The same is true for us. Some may fear to approach Jesus. We think we are beyond the hope of healing from the sin we have committed or the suffering we have endured. The truth is that we don’t have to quietly sneak up to Jesus like that woman, we can run to Him, embrace Him in confidence, and find the healing and freedom from our sin and pain. Perhaps some of us have been saved for many years, and yet we keep walking in an identity defined by our past. No matter what our history may be, Jesus calls us His daughters, and we can live out that identity in freedom.
Jesus’ encounter with this woman happened as He was on his way to visit a sick little girl. The girl’s father had requested Jesus to visit their home and heal her. While Jesus was healing that woman, Jairus received news that his daughter had died. Jesus overheard what they told Jairus, but He kept walking towards Jairus’ house. He found a group of mourners gathered at the home, but He completely ignored their noise and wailing. They cried out, “She is dead.” Jesus said, “She’s sleeping.” Then he entered her room and woke her up.
There are many loud voices in our world that want to label us and tell us who we are. Often, those identities are in conflict with what Jesus says about us, and we must choose to believe what Jesus says about us above any other voice. No matter what others have called us or what the enemy has whispered in our ears, only Jesus speaks the truth of who we are.

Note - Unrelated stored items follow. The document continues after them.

Lemma confirmedBuffer_filter rpc (txs : list MemPoolTx) :
  pending.StatusHash
    <$> filter (λ v, pending.Status v = true)
          ((λ tx, pending.probeStatus (rpc tx) tx) <$> txs)
  = Hash <$> filter (λ tx, confirmedBy rpc tx = true) txs.
Proof.
  induction txs as [|tx txs IH]; [done|].
  rewrite fmap_cons, !filter_cons.
  destruct (probeStatus_confirmedBy rpc tx) as [Hs Hh]. rewrite Hs.
  destruct (decide (confirmedBy rpc tx = true)); [|done].
  by rewrite !fmap_cons, Hh, IH.
Qed.

Lemma keyed_values (m : gmap N MemPoolTx) :
  (∀ h tx, m !! h = Some tx → Hash tx = h) →
  Hash <$> (map_to_list m).*2 = (map_to_list m).*1.
Proof.
  intros Hkeyed. rewrite <- list_fmap_compose. apply list_fmap_ext.
  intros i [h tx] Hi. simpl. apply Hkeyed.
  apply elem_of_map_to_list. by eapply list_elem_of_lookup_2.
Qed.

Lemma removeEach_spec buffer :
  ∀ p count,
    NoDup buffer →
    (∀ h, h ∈ buffer → is_Some (pending.Transactions p !! h)) →
    0 ≤ count → count + Z.of_nat (length buffer) < 2 ^ 64 →
    ∃ p' events,
      pending.removeEach buffer p count
      = (count + Z.of_nat (length buffer), p', events)
      ∧ (∀ h, pending.Transactions p' !! h
              = if decide (h ∈ buffer) then None else pending.Transactions p !! h)
      ∧ (size (pending.Transactions p') + length buffer)%nat
        = size (pending.Transactions p)
      ∧ (∀ e, e ∈ events →
           ∃ h tx, e = PublishRemoved tx ∧ h ∈ buffer
                   ∧ pending.Transactions p !! h = Some tx)
      ∧ length events = length buffer.
Proof.
  induction buffer as [|v rest IH]; intros p count Hnd Hin Hc Hfit.
  - exists p, []. simpl. split_and!; try done.
    + f_equal. f_equal. lia.
    + intros e He. by apply elem_of_nil in He.
  - apply NoDup_cons in Hnd as [Hv Hnd].
    destruct (Hin v) as [tx Htx]; [by left|].
    cbn [pending.removeEach length]. unfold pending.Remove. rewrite Htx.
    assert (Hone : uint64 (count + 1) = count + 1).
    { unfold uint64. apply Z.mod_small. simpl in Hfit. lia. }
    rewrite Hone.
    destruct (IH (pending.mkPool (delete v (pending.Transactions p))) (count + 1))
      as (p' & events & Heq & Hlook & Hsize & Hev & Hlen); [done| |lia| |].
    { intros h Hh. simpl. rewrite lookup_delete_ne; [apply Hin; by right|].
      by intros <-. }
    { simpl in Hfit. lia. }
    rewrite Heq. exists p', (PublishRemoved tx :: events). simpl in *. split_and!.
    + f_equal. f_equal. lia.
    + intros h. rewrite Hlook. destruct (decide (h = v)) as [->|Hne].
      * rewrite decide_False by done. rewrite decide_True by (by left).
        apply lookup_delete_eq.
      * rewrite lookup_delete_ne by done.
        destruct (decide (h ∈ rest)) as [Hr|Hr].
        -- by rewrite decide_True by (by right).
        -- rewrite decide_False; [done|]. by intros [?|?]%elem_of_cons.
    + rewrite map_size_delete_Some in Hsize by eauto.
      assert (size (pending.Transactions p) ≠ 0%nat); [|lia].
      intros Hz. apply map_size_empty_iff in Hz. by rewrite Hz in Htx.
    + intros e He. apply elem_of_cons in He as [->|He].
      * exists v, tx. split_and!; [done|by left|done].
      * destruct (Hev e He) as (h & tx' & -> & Hh & Htx').
        exists h, tx'. split_and!; [done|by right|].
        rewrite lookup_delete_ne in Htx'; [done|]. by intros <-.
    + by rewrite Hlen.
Qed.
(** * Flitter language engine: a shallow embedding of the VM (vm.pyx),
    the instruction optimiser and linker, and the partial evaluator and
    compiler of the language tree (tree.pyx). *)

From Stdlib Require Import String List ZArith Bool Lia.
Import ListNotations.
Open Scope list_scope.

(* ------------------------------------------------------------------ *)
(** ** Outcomes of fallible code *)

(** Python code either returns a value or raises; [Unmodelled] marks a
    branch of the source that this development does not embed. *)
Inductive outcome (A : Type) : Type :=
| Ok (a : A)
| Raise (msg : string)
| Unmodelled (what : string).
Arguments Ok {A} a.
Arguments Raise {A} msg.
Arguments Unmodelled {A} what.

Definition bind {A B : Type} (m : outcome A) (k : A -> outcome B) : outcome B :=
  match m with
  | Ok a => k a
  | Raise msg => Raise msg
  | Unmodelled w => Unmodelled w
  end.

Notation "x <- m ;; k" := (bind m (fun x => k))
  (at level 61, m at next level, right associativity).
Notation "' p <- m ;; k" := (bind m (fun x => match x with p => k end))
  (at level 61, p pattern, m at next level, right associativity).

(* ------------------------------------------------------------------ *)
(** ** Values (model.pxd: [Vector]) *)

(** A C [double], held by its IEEE-754 binary64 bit pattern: the VM
    operations modelled here only copy and box numbers. *)
Record double := mkDouble { double_bits : Z }.

Definition d_zero : double := mkDouble 0.
Definition d_one : double := mkDouble 4607182418800017408.   (* 1.0 *)

(** Host objects held by an object vector.  Nodes, [Function] values and
    [Program] values are references into the VM heap. *)
Inductive obj : Type :=
| OStr (s : string)
| ONode (id : nat)
| OFloat (d : double)            (* a boxed Python float *)
| OHost (name : string)          (* a host callable, by its builtin name *)
| OFunc (id : nat)               (* a [Function] value *)
| OProg (id : nat)               (* a compiled [Program] *)
| ONone.

(** [Vector]: [objects is None] (numeric, [numbers]) or an object list. *)
Inductive vector : Type :=
| VNum (numbers : list double)
| VObj (objects : list obj).

Definition vlength (v : vector) : nat :=
  match v with VNum l => length l | VObj l => length l end.

Definition is_numeric (v : vector) : bool :=
  match v with VNum _ => true | VObj _ => false end.

(** The canonical singletons of model.pxd. *)
Definition null_ : vector := VNum [].
Definition true_ : vector := VNum [d_one].
Definition false_ : vector := VNum [d_zero].

(** Modelled from the spec: [Vector.item] (model.pyx is not in the
    sources).  The spec gives indexing by a literal integer the slicing
    rule: element [i] when [0 <= i < n], else the element-type zero. *)
Definition item (v : vector) (i : Z) : vector :=
  match v with
  | VNum l =>
      if (0 <=? i)%Z && (i <? Z.of_nat (length l))%Z
      then VNum [nth (Z.to_nat i) l d_zero] else VNum [d_zero]
  | VObj l =>
      if (0 <=? i)%Z && (i <? Z.of_nat (length l))%Z
      then VObj [nth (Z.to_nat i) l ONone] else VObj [ONone]
  end.

(** Modelled from the spec: [Vector.as_string] for the single-string
    vectors used as import file names; other vectors give "". *)
Definition as_string (v : vector) : string :=
  match v with VObj [OStr s] => s | _ => EmptyString end.

(* ------------------------------------------------------------------ *)
(** ** The value stack (vm.pyx: [VectorStack]); the head is the top. *)

Definition pop (stack : list vector) : outcome (vector * list vector) :=
  match stack with
  | v :: rest => Ok (v, rest)
  | [] => Raise "Stack empty"
  end.

(** Boxing of one vector's elements into Python objects. *)
Definition boxed (v : vector) : list obj :=
  match v with
  | VNum l => map OFloat l
  | VObj l => l
  end.

Definition numbers_of (v : vector) : list double :=
  match v with VNum l => l | VObj _ => [] end.

(** vm.pyx [pop_composed]: the [m] top vectors, taken bottom to top. *)
Definition pop_composed (stack : list vector) (m : nat) : outcome (vector * list vector) :=
  if length stack <? m then Raise "Stack empty" else
  if m =? 1 then pop stack else
  if m =? 0 then Ok (null_, stack) else
  let ins := rev (firstn m stack) in
  let rest := skipn m stack in
  let numeric := forallb is_numeric ins in
  let n := fold_left (fun acc v => acc + vlength v) ins 0 in
  if n =? 0 then Ok (null_, rest) else
  if numeric then Ok (VNum (flat_map numbers_of ins), rest)
  else Ok (VObj (flat_map boxed ins), rest).

(* ------------------------------------------------------------------ *)
(** ** Instructions (vm.pyx: [OpCode] and the [Instruction*] classes) *)

(** A tree query (model.pxd [Query]); its matching is not modelled. *)
Record query := mkQuery {
  q_kind : option string; q_tags : list string;
  q_strict : bool; q_stop : bool; q_first : bool }.

(** One constructor per opcode, carrying its instruction class's
    payload.  C [int] payloads are [Z]; jump instructions carry their
    label and the offset set by [link]. *)
Inductive instr : Type :=
| IAdd | IAppend (n : Z) | IAppendRoot | IAttribute (name : string)
| IBeginFor | IBranchFalse (label offset : Z) | IBranchTrue (label offset : Z)
| ICall (n : Z) (names : option (list string)) | ICallFast (f : string) (n : Z)
| IClearNodeScope | ICompose (n : Z) | IDrop (n : Z) | IDup | IEndFor
| IEndForCompose | IEq | IFloorDiv | IFunc (name : string) (params : list string)
| IGe | IGt | IImport (names : list string) | IIndexLiteral (i : Z)
| IJump (label offset : Z) | ILabel (label : Z) | ILe | ILiteral (v : vector)
| ILiteralNode (node : nat) | ILiteralNodes (v : vector) | ILocalDrop (n : Z)
| ILocalLoad (n : Z) | ILocalPush (n : Z) | ILookup | ILookupLiteral (v : vector)
| ILt | IMod | IMul | IMulAdd | IName (name : string) | INe | INeg
| INext (n label offset : Z) | INot | IPos | IPow | IPragma (name : string)
| IPrepend | IPushNext (label offset : Z) | IRange | ISearch (q : query)
| ISetNodeScope | ISlice | ISliceLiteral (v : vector) | IStoreGlobal (name : string)
| ISub | ITag (name : string) | ITrueDiv | IXor.

(** [Program]: its instruction list, [linked] flag and [path]. *)
Record program := mkProgram {
  instructions : list instr; linked : bool; prog_path : nat }.

(** Arithmetic on a C [int]: the result modulo 2^32, read in
    [-2^31, 2^31) (two's complement wrap-around). *)
Definition wrap_int (z : Z) : Z := ((z + 2147483648) mod 4294967296 - 2147483648)%Z.

(** One iteration of [Program.optimize]'s loop: [acc] is the output list
    built so far, most recent instruction first.  The fused count is the
    C [int] [n = instruction.value - 1 + last.value]. *)
Definition optimize_step (acc : list instr) (i : instr) : list instr :=
  match acc with
  | [] => [i]
  | last :: acc' =>
      match last, i with
      | ICompose n, ICompose m => ICompose (wrap_int (m - 1 + n)) :: acc'
      | ICompose n, IAppend m => IAppend (wrap_int (m - 1 + n)) :: acc'
      | ICompose _, _ => i :: acc
      | IMul, IAdd => IMulAdd :: acc'
      | ILiteral v, IAppend _ => if vlength v =? 0 then acc' else i :: acc
      | ILiteral v, IAppendRoot => if vlength v =? 0 then acc' else i :: acc
      | _, _ => i :: acc
      end
  end.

Some of us might be sleeping on the identity and the calling that Jesus has given us, and He wants to wake us up from our slumber and idleness so that we can actively fulfill our purpose as daughters of the King. I like for my 2-year-old son to take naps, but he usually puts up a fight when I tell him to sleep in the middle of the day. He will point outside and say, “Look, Mommy, it’s daytime. It’s not nighttime. It’s not time for sleeping.” Jesus is saying the same thing to every girl and leader in IPHC Girls’ Ministries: “It’s not the time for sleeping, my daughters. Arise, wake up!”
The woman’s identity of suffering had begun around the same time the little girl was first born, and interestingly both ended on the same day. When they encountered Jesus that day, they both experienced restoration and resurrection. Thankfully, we can too.